Quartz veins occupy northeast trending faults or fissures. A series of parallel veins, striking northeast and dipping southeast, are numbered from 0 to 12, starting in the northwest. They lie within a zone trending 110 degrees. The distance between the number 0 and 12 veins is approximately 1600 metres. Their dips range from 35 to 80 degrees but are generally 60 to 70 degrees. The vein walls are commonly free, with gouge or ribboned rock on their margins. There has been minor movement before, during and after mineraliza- tion; slickensides and offsets of bedding indicate both horizontal and downdip displacements. In the central part of the mine area there is very little offset of the ore shoots by cross faulting, though number 1, 7 and 8 veins are displaced up to 6 metres by an east dipping normal fault. Several cross-veins, dipping northeast, have been found between the number 8 and 12 veins. The productive veins are near the centre of a domed area on the west limb of the anticline and are nearly normal to the attitude of the beds. No major veins have been found on the east limb of the anticline.

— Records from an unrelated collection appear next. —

(** X12.  A transaction of a merchant with at most 5 rows in the batch is
    never flagged by the merchant pass, although the pass lets in merchants
    from 3 rows on: among [n] amounts none is further than
    [(n - 1) / sqrt n] sample standard deviations from their mean, which is
    below the 2.0 the pass asks for up to [n = 5]. *)
Theorem merchant_pass_needs_six_records (df : list anomaly_service.Row)
  (row : anomaly_service.Row) :
  row ∈ df ->
  (length (anomaly_service.merchant_data df (anomaly_service.merchant row)) <= 5)%nat ->
  anomaly_service.check_against_profile
    (anomaly_service.build_merchant_profiles df) row = None.
Proof.
  intros Hrow Hlen. unfold anomaly_service.check_against_profile.
  rewrite build_merchant_profiles_lookup.
  set (data := anomaly_service.merchant_data df (anomaly_service.merchant row)) in *.
  case_decide; [|reflexivity].
  cbn [anomaly_service.std_amount anomaly_service.avg_amount
       anomaly_service.transaction_count anomaly_service.merchant_profile].
  case_decide as Hsd; [|reflexivity].
  rewrite decide_False; [reflexivity|]. intros [Hz _].
  assert (Hx : anomaly_service.amount row ∈ map anomaly_service.amount data).
  { apply list_elem_of_In, in_map, list_elem_of_In.
    apply elem_of_merchant_data. split; [reflexivity | exact Hrow]. }
  pose proof (sample_zscore_le_two _ _ Hx ltac:(rewrite length_map; exact Hlen) Hsd).
  lra.
Qed.

(** X13.  A transaction of a merchant whose rows all have the amount of the
    transaction is never flagged by the merchant pass: the sample standard
    deviation of the profile is 0 and the pass asks for a positive one. *)
Theorem merchant_of_one_amount_never_flagged (df : list anomaly_service.Row)
  (row : anomaly_service.Row) :
  (forall r, r ∈ anomaly_service.merchant_data df (anomaly_service.merchant row) ->
     anomaly_service.amount r = anomaly_service.amount row) ->
  anomaly_service.check_against_profile
    (anomaly_service.build_merchant_profiles df) row = None.
Proof.
  intros Hall. unfold anomaly_service.check_against_profile.
  rewrite build_merchant_profiles_lookup.
  set (data := anomaly_service.merchant_data df (anomaly_service.merchant row)) in *.
  case_decide as Hlen; [|reflexivity].
  cbn [anomaly_service.std_amount anomaly_service.avg_amount
       anomaly_service.transaction_count anomaly_service.merchant_profile].
  rewrite decide_False; [reflexivity|].
  assert (Hc : forall x, x ∈ map anomaly_service.amount data ->
                 x = anomaly_service.amount row).
  { intros x Hx. apply list_elem_of_fmap in Hx as (r & -> & Hr). exact (Hall r Hr). }
  unfold builtins.sample_std.
  rewrite (mean_constant _ (anomaly_service.amount row)); [|
    destruct data; [simpl in Hlen; lia | discriminate] | exact Hc].
  set (c := anomaly_service.amount row) in *.
  assert (Hq : builtins.sum (map (fun x => (x - c) * (x - c))
                               (map anomaly_service.amount data)) = 0).
  { revert Hc. generalize (map anomaly_service.amount data) as a.
    induction a as [|x a IH]; intros Hc; [reflexivity|].
    cbn [map builtins.sum foldr].
    fold (builtins.sum (map (fun x => (x - c) * (x - c)) a)).
    rewrite IH by (intros; apply Hc; right; assumption).
    rewrite (Hc x) by left. lra. }
  rewrite Hq. unfold Rdiv. rewrite Rmult_0_l, sqrt_0. lra.
Qed.
End minimum_sizes.

Section minimum_size_examples.
Import schemas.
Local Open Scope R_scope.



Lemma merchant_pass_needs_six_records_witness :
  examples.corner_shop_outlier ∈ take 5 examples.corner_shop_df
  /\ (length (anomaly_service.merchant_data (take 5 examples.corner_shop_df)
                (anomaly_service.merchant examples.corner_shop_outlier)) <= 5)%nat
  /\ anomaly_service.check_against_profile
       (anomaly_service.build_merchant_profiles (take 5 examples.corner_shop_df))
       examples.corner_shop_outlier = None.
Proof.
  assert (Hin : examples.corner_shop_outlier ∈ take 5 examples.corner_shop_df)
    by (right; right; left).
  split; [exact Hin|]. split; [vm_compute; lia|].
  apply merchant_pass_needs_six_records; [exact Hin|]. vm_compute. lia.
Defined.

Lemma merchant_of_one_amount_never_flagged_witness :
  (forall r,
     r ∈ anomaly_service.merchant_data examples.flat_df "Grocery Store" ->
     anomaly_service.amount r = 50)
  /\ anomaly_service.check_against_profile
       (anomaly_service.build_merchant_profiles examples.flat_df)
       (examples.anomaly_row "f1" (examples.day_at_noon 1) 50
          "Grocery Store" "Groceries") = None.
Proof.
  assert (Hall : forall r,
            r ∈ anomaly_service.merchant_data examples.flat_df "Grocery Store" ->
            anomaly_service.amount r = 50).
  { intros r Hr. apply elem_of_merchant_data in Hr as [_ Hr].
    unfold examples.flat_df in Hr.
    apply list_elem_of_fmap in Hr as (m & -> & _). reflexivity. }
  split; [exact Hall|].
  apply merchant_of_one_amount_never_flagged. exact Hall.
Defined.
End minimum_size_examples.

(** ** The isolation forest and the batch size *)

Section estimators.
Import schemas.
Local Open Scope R_scope.
Variable to_datetime : string -> option calendar.Timestamp.

(** X14.  On a batch of fewer than 20 records [detect_anomalies] does not
    consult the scaler or the isolation forest: its result is the same
    whatever the three estimator functions do, raise included. *)
Theorem small_batch_ignores_estimators
  (scaler scaler' : list (list R) -> result (list (list R)))
  (fit_predict fit_predict' : list (list R) -> result (list Z))
  (decision_function decision_function' : list (list R) -> result (list R))
  (transactions : list TransactionData) :
  (length transactions < 20)%nat ->
  anomaly_service.detect_anomalies to_datetime scaler fit_predict
    decision_function transactions
  = anomaly_service.detect_anomalies to_datetime scaler' fit_predict'
      decision_function' transactions.
Proof.
  intros Hlen.
  unfold anomaly_service.detect_anomalies, anomaly_service.detect_anomalies_body.
  case_decide; [reflexivity|].
  destruct (anomaly_service._prepare_data to_datetime transactions) as [df|e] eqn:Hdf;
    [|reflexivity].
  apply prepare_data_length in Hdf. simpl.
  unfold anomaly_service.anomalies, anomaly_service._detect_ml_anomalies.
  rewrite !decide_True by lia. reflexivity.
Qed.

(** X15.  On a batch of at least 20 records, when the scaler, the forest's
    [fit_predict] or its [decision_function] raises, [detect_anomalies]
    returns the empty list: the findings of the statistical pass are lost
    with the failed pass, and the merchant and temporal passes are not
    reached. *)
Theorem failing_estimator_empties_the_result
  (scaler : list (list R) -> result (list (list R)))
  (fit_predict : list (list R) -> result (list Z))
  (decision_function : list (list R) -> result (list R))
  (transactions : list TransactionData) :
  (20 <= length transactions)%nat ->
  (forall X, exists e, scaler X = Raise e)
  \/ (forall X, exists e, fit_predict X = Raise e)
  \/ (forall X, exists e, decision_function X = Raise e) ->
  anomaly_service.detect_anomalies to_datetime scaler fit_predict
    decision_function transactions = Ok [].
Proof.
  intros Hlen Hfail.
  unfold anomaly_service.detect_anomalies, anomaly_service.detect_anomalies_body.
  case_decide; [reflexivity|].
  destruct (anomaly_service._prepare_data to_datetime transactions) as [df|e] eqn:Hdf;
    [|reflexivity].
  apply prepare_data_length in Hdf. simpl.
  unfold anomaly_service.anomalies, anomaly_service._detect_ml_anomalies.
  rewrite decide_False by lia.
  destruct (scaler _) as [X|e] eqn:HX; [|reflexivity]. simpl.
  destruct (fit_predict X) as [labels|e] eqn:Hlabels; [|reflexivity]. simpl.
  destruct (decision_function X) as [scores|e] eqn:Hscores; [|reflexivity].
  exfalso. destruct Hfail as [Hf|[Hf|Hf]].
  - match type of HX with scaler ?features = _ =>
      destruct (Hf features) as [e He] end. congruence.
  - destruct (Hf X) as [e He]. congruence.
  - destruct (Hf X) as [e He]. congruence.
Qed.
End estimators.

Section estimator_examples.
Import schemas.

Lemma small_batch_has_no_unusual_merchant_witness :
  (length examples.outlier_transactions < 20)%nat
  /\ exists out,
       anomaly_service.detect_anomalies calendar.iso_to_datetime
         examples.scaler_fit_transform examples.isolation_forest_fit_predict
         examples.isolation_forest_decision_function examples.outlier_transactions
       = Ok out
       /\ Forall (fun f => anomaly_type f <> UNUSUAL_MERCHANT) out.
Proof.
  split; [simpl; lia|].
  apply small_batch_has_no_unusual_merchant. simpl. lia.
Defined.
(** * ZoneAlert backend: boundary-breach alerting and counter maintenance

    A shallow embedding of the route handlers of the ZoneAlert livestock
    monitoring backend (Express + Firestore + Realtime Database), with the
    properties of its alerting rule, live-status staleness rule, analytics
    folds and denormalised counters.

    Two generations of the sensor routes live in the repository:
    - src/routes/sensor.routes.js: lower-case collections, threshold field
      [boundary_threshold], a notification next to every alert; its handlers
      keep their names ([post_reading], [createAlert], ...);
    - the routes/sensor.routes.js kept in src/unnamed/part_003: capitalised
      collections, threshold field [max_distance_threshold], handlers
      wrapped in [asyncHandler]; its handlers carry the suffix [_v2]. *)

From Stdlib Require Import QArith Qcanon Qround.
From stdpp Require Import base numbers option list strings pretty gmap sorting.

Open Scope string_scope.
Open Scope list_scope.

(** ** JavaScript numbers

    Every number the handlers compare is a finite IEEE double (JSON cannot
    carry NaN or Infinity, and [isFloat] rejects them); comparison of finite
    doubles is comparison of the rationals they denote, so numbers are
    canonical rationals [Qc]. A field that is absent from a document
    ([undefined]) is [None]. *)

Definition num (z : Z) : Qc := Q2Qc (inject_Z z).

(** [x || dflt] on a numeric field: [undefined] and [0] are falsy. *)
Definition js_or (x : option Qc) (dflt : Qc) : Qc :=
  match x with
  | Some v => if bool_decide (v = num 0) then dflt else v
  | None => dflt
  end.

(** [a < b] on numbers. *)
Definition js_lt (a b : Qc) : bool := bool_decide (a < b)%Qc.

(** [Math.round]: the integer nearest to [x], ties towards +Infinity. *)
Definition Math_round (x : Qc) : Qc :=
  Q2Qc (inject_Z (Qfloor (x + Q2Qc (1 # 2))%Qc)).

(** ** Template literals

    A template literal is kept as its pieces, so that no rendering of a
    double to decimal digits has to be fixed: two literals are equal when
    their text and the numbers in their holes are. *)

Inductive Piece :=
  | Lit (s : string)
  | Hole (q : Qc).

Definition Template := list Piece.

(** ** Handlers as computations over a datastore

    A handler is an [async] function: it threads the state of the external
    services and may throw. Every [await] of a datastore call consults the
    head of [faults]: [true] makes that call reject (the provider failed),
    [false] lets it go through; an exhausted list means no more failures.
    What was written before a rejection stays written: no call is part of a
    transaction. [clock] is what [Date.now()] returns, [next_key] feeds the
    generated document ids and push keys, and [console] collects the labels
    passed to [console.error]. *)

Record World (S : Type) := mkWorld {
  store : S;
  faults : list bool;
  clock : Z;
  next_key : N;
  console : list string
}.
Arguments mkWorld {S}.
Arguments store {S}.
Arguments faults {S}.
Arguments clock {S}.
Arguments next_key {S}.
Arguments console {S}.

Inductive Outcome (A : Type) :=
  | Returned (a : A)
  | Thrown (e : string).
Arguments Returned {A}.
Arguments Thrown {A}.

Definition M (S A : Type) : Type := World S -> Outcome A * World S.

Definition ret {S A} (a : A) : M S A := fun w => (Returned a, w).

Definition bind {S A B} (m : M S A) (k : A -> M S B) : M S B :=
  fun w =>
    match m w with
    | (Returned a, w') => k a w'
    | (Thrown e, w') => (Thrown e, w')
    end.

Definition throw {S A} (e : string) : M S A := fun w => (Thrown e, w).

(** [try { m } catch (error) { h error }] *)
Definition try_catch {S A} (m : M S A) (h : string -> M S A) : M S A :=
  fun w =>
    match m w with
    | (Returned a, w') => (Returned a, w')
    | (Thrown e, w') => h e w'
    end.

Declare Scope js_scope.
Delimit Scope js_scope with js.
Notation "x <- c1 ;; c2" := (bind c1 (fun x => c2))
  (at level 100, c1 at next level, right associativity) : js_scope.
Notation "c1 ;; c2" := (bind c1 (fun _ => c2))
  (at level 100, right associativity) : js_scope.
Open Scope js_scope.

(** One round trip to the provider. *)
Definition await_db {S} : M S unit :=
  fun w =>
    match faults w with
    | true :: fs =>
        (Thrown "datastore error",
         mkWorld (store w) fs (clock w) (next_key w) (console w))
    | false :: fs =>
        (Returned tt, mkWorld (store w) fs (clock w) (next_key w) (console w))
    | [] => (Returned tt, w)
    end.

Definition read {S A} (f : S -> A) : M S A := fun w => (Returned (f (store w)), w).

Definition write {S} (f : S -> S) : M S unit :=
  fun w =>
    (Returned tt, mkWorld (f (store w)) (faults w) (clock w) (next_key w) (console w)).

Definition Date_now {S} : M S Z := fun w => (Returned (clock w), w).

(** A generated id: Firestore's auto-id of [add], the key of RTDB's [push]. *)
Definition fresh_key {S} : M S N :=
  fun w =>
    (Returned (next_key w),
     mkWorld (store w) (faults w) (clock w) (N.succ (next_key w)) (console w)).

Definition console_error {S} (label : string) : M S unit :=
  fun w =>
    (Returned tt,
     mkWorld (store w) (faults w) (clock w) (next_key w) (console w ++ [label])).

(** ** HTTP responses: [res.status(code).json(body)] *)

Inductive Body (D : Type) :=
  | Success (message : string) (data : D)
  | Failure (message : string) (error : option string)
  | Invalid (errors : list string).
Arguments Success {D}.
Arguments Failure {D}.
Arguments Invalid {D}.

Record Response (D : Type) := mkResponse { code : nat; body : Body D }.
Arguments mkResponse {D}.
Arguments code {D}.
Arguments body {D}.

(** [FieldValue.increment(delta)]: an absent field counts from 0. *)
Definition increment (delta : Z) (field : option Z) : option Z :=
  Some (default 0%Z field + delta)%Z.

Definition msPerDay : Z := 86400000.
Definition msPerHour : Z := 3600000.

(** [new Date(t).toISOString().split('T')[0]]: the UTC calendar day of [t],
    kept as the number of that day since the epoch. *)
Definition toISODate (t : Z) : Z := (t `div` msPerDay)%Z.

(** ** Sensor routes: documents and store *)

(** A document of [sensor_units] / [Sensor_Units]. *)
Record SensorDoc := mkSensorDoc {
  sensor_zone_id : string;
  sensor_farm_id : string;
  sensor_farmer_id : option string;
  location_description : string;
  boundary_threshold : option Qc;
  max_distance_threshold : option Qc;
  sensor_last_reading : option Qc;
  last_reading_time : option Z;
  is_operational : bool;
  total_readings_today : option Z
}.
(** Modelled from the spec: [LanguageModel.best_candidate], absent from the
    notebook. It "enumerates every vocabulary token as a candidate
    continuation, computes probability(context + candidate) for each, and
    returns the candidate with the strictly highest probability"; "candidates
    already excluded are skipped". The order in which the vocabulary is
    walked is the argument [walk]. *)
Definition best_candidate (self : LanguageModel.t) (walk : list string)
    (context exclude : list string) : result (option (string * Q)) :=
  scored ←! mapM_result
              (λ c, p ←! probability self (context ++ [c]); Ok (c, p))
              (filter (λ c, c ∉ exclude) walk);
  Ok (fold_left pick scored None).

(** The last [k] items of [l]. *)
Definition last_items {A} (k : nat) (l : list A) : list A :=
  drop (length l - k) l.

(** Modelled from the spec: one run of [LanguageModel.generate_sentences],
    absent from the notebook: "seeding the context with n-1 start markers,
    repeatedly calling best_candidate to extend the sequence one token at a
    time, multiplying the chosen token's probability into a running sentence
    probability, and stopping when the end marker is produced or max_len is
    reached (if min_len not yet reached when end-marker would be chosen,
    suppress end-marker selection and pick the next-best candidate
    instead)". [room] is what is left of [max_len]. *)
Fixpoint extend_sentence (self : LanguageModel.t) (walk : list string)
    (min_len room : nat) (sent : list string) (prob : Q)
    : result (list string * Q) :=
  match room with
  | O => Ok (sent, prob)
  | S room' =>
      let k := Z.to_nat (self.(LanguageModel.n) - 1) in
      let context := last_items k (replicate k "<s>" ++ sent) in
      let exclude := if decide (length sent < min_len)%nat then ["</s>"] else [] in
      choice ←! best_candidate self walk context exclude;
      match choice with
      | None => Ok (sent, prob)
      | Some (token, p) =>
          if decide (token = "</s>") then Ok (sent ++ [token], (prob * p)%Q)
          else extend_sentence self walk min_len room' (sent ++ [token]) (prob * p)%Q
      end
  end.

(** Modelled from the spec: [LanguageModel.generate_sentences(count,
    min_len, max_len)], absent from the notebook: [count] runs, each giving
    the pair of the sentence text and its aggregate probability. *)
Definition generate_sentences (self : LanguageModel.t) (walk : list string)
    (count : Z) (min_len max_len : nat) : result (list (string * Q)) :=
  mapM_result
    (λ _, r ←! extend_sentence self walk min_len max_len [] 1%Q;
          Ok (str_join " " r.1, r.2))
    (seq 0 (Z.to_nat count)).




(** ** Characters of a string *)

(** [c in s] for a character [c]. *)
Fixpoint has_char (c : ascii) (s : string) : bool :=
  match s with
  | EmptyString => false
  | String c' s' => Ascii.eqb c' c || has_char c s'
  end.

(** The number of start markers [add_sentence_tokens] puts before a
    sentence. *)
Definition start_markers (n : Z) : nat :=
  if decide (1 < n) then Z.to_nat (n - 1) else 1%nat.


(** ** The exploratory cells *)

(** [a or b] on integers: [a] when it is not zero, else [b]. *)
Definition py_or (a b : Z) : Z := if decide (a = 0) then b else a.

(** [removal(x)]; the set [stop_words] is a global of the notebook. *)
Definition removal (stop_words : gset string) (x : list (list string))
    : list (list string) :=
  fold_left
    (λ y pair,
       let count :=
         fold_left
           (λ count word,
              if decide (word ∈ stop_words) then py_or count 0
              else py_or count 1)
           pair 0 in
       if decide (count = 1) then y ++ [pair] else y)
    x [].

(** ** Loading the data *)

(** [s.lstrip()], [s.rstrip()] and [s.strip()]. *)
Fixpoint lstrip (s : string) : string :=
  match s with
  | EmptyString => ""
  | String c s' => if is_whitespace c then lstrip s' else s
  end.

Fixpoint rstrip (s : string) : string :=
  match s with
  | EmptyString => ""
  | String c s' =>
      match rstrip s' with
      | EmptyString => if is_whitespace c then "" else String c ""
      | kept => String c kept
      end
  end.

Definition strip (s : string) : string := rstrip (lstrip s).

(** [load_data], from the list of lines that [f.readlines()] returns. *)
Definition load_data (lines : list string) : list string :=
  let data := (λ l, str_split "." (strip l)) <$> lines in
  let res := concat data in
  let res := filter (λ x, x ≠ "") res in
  res.

(** ** The loop over a tokenized sentence *)

(** [l.remove(x)]: the first item equal to [x] goes; [ValueError] when there
    is none. *)
Fixpoint list_remove (x : string) (l : list string) : result (list string) :=
  match l with
  | [] => Err ValueError
  | y :: l' =>
      if decide (y = x) then Ok l'
      else l'' ←! list_remove x l'; Ok (y :: l'')
  end.

(** The loop
    [for word in sequence: if word == '.': sequence.remove(word) else:
    unigram.append(word)], which changes the list it walks. The iterator of a
    list is an index [i] into the list as it stands when the next word is
    fetched, and the loop ends when [i] is past the end. [steps] bounds the
    number of iterations: the result is [None] when it does not suffice. *)
Fixpoint period_loop_from (steps : nat) (sequence : list string) (i : nat)
    (unigram : list string) : option (result (list string * list string)) :=
  match sequence !! i with
  | None => Some (Ok (sequence, unigram))
  | Some word =>
      match steps with
      | O => None
      | S steps' =>
          if decide (word = ".") then
            match list_remove word sequence with
            | Ok sequence' => period_loop_from steps' sequence' (S i) unigram
            | Err e => Some (Err e)
            end
          else period_loop_from steps' sequence (S i) (unigram ++ [word])
      end
  end.

(** The whole loop: the list has [len(sequence)] items at the start and
    never grows, so that many iterations suffice. *)
Definition period_loop (sequence unigram : list string)
    : option (result (list string * list string)) :=
  period_loop_from (length sequence) sequence 0 unigram.

(** A string of whitespace only (the empty string included). *)
Fixpoint all_whitespace (s : string) : bool :=
  match s with
  | EmptyString => true
  | String c s' => is_whitespace c && all_whitespace s'
  end.

(** The last cell: [unigram_sw_removed], the words of [unigram] that are not
    stop words, and [bigram_sw_removed], the 2-grams of that list. *)
Definition unigram_sw_removed (stop_words : gset string) (unigram : list string)
    : list string :=
  filter (λ p, p ∉ stop_words) unigram.

Definition bigram_sw_removed (stop_words : gset string) (unigram : list string)
    : result (list (list string)) :=
  ngrams (unigram_sw_removed stop_words unigram) 2.

(** * Properties *)

(** Run the constructor met in the goal; [M] names the model it returns. *)
Ltac build_model M H :=
  match goal with
  | |- context [LanguageModel.__init__ ?data ?n ?l] =>
      destruct (LanguageModel.__init__ data n l) as [M|?] eqn:H;
      [|vm_compute in H; discriminate H]
  end.

(** Decide a membership between closed terms by evaluation. *)
Ltac by_evaluation := apply (bool_decide_unpack _); vm_compute; exact I.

The veins consist mainly of milky white quartz that is generally massive and fractured, massive white calcite and buff siderite. Vein widths vary from a centimetre to as much as 3.6 metres, but average 0.3 to 0.9 metres wide. Splits in the veins are common. The average width of the ore shoots range from 0.3 to 0.6 metres. Sulphide minerals present in the veins in approximate order of abundance are: sphalerite, pyrite, arsenopyrite, galena, pyrrhotite, tetrahedrite and chalcopyrite. A minor amount of a lead bismuth mineral, probably cosalite, occurs in vein 8, and a small particle of pyrargyrite was reported in vein 7; scheelite is present in the number 1 vein. Some jamesonite and freibergite have also been reported in the veins. The sulphides are as a rule, massive and occur in pockets and irregular veinlets which tend to be parallel to the vein walls, and are either near one wall of the vein or where the quartz is fractured. The veins contain many wallrock inclusions, some of which are irregular and angular and others, thin slabs oriented parallel to the vein walls. Generally, the inclusions are within 0.6 metre of the veins and are partly replaced by pyrite and arsenopyrite.

In all the veins, except number 6 vein, the known ore shoots extend within 60 to 152 metres of the surface. The larger number 6 vein is mineralized to 304 metres below the surface.

Each vein is enclosed in an alteration zone in which the tuffaceous sandstone is bleached from an original grey colour to a light cream or tan due to the introduction of ankeritic carbonate, silica and possibly feldspar. Beyond these zones the rock becomes greenish and calcareous, forming an outer halo impregnated with calcite and chlorite.

Past work included extensive underground development. Historic production from number 1, 4, 6, and 7 veins provided most of the ore. More than sixty per cent of the production was from the number 6 vein which had an ore shoot 182 metres long and extended 304 metres downdip.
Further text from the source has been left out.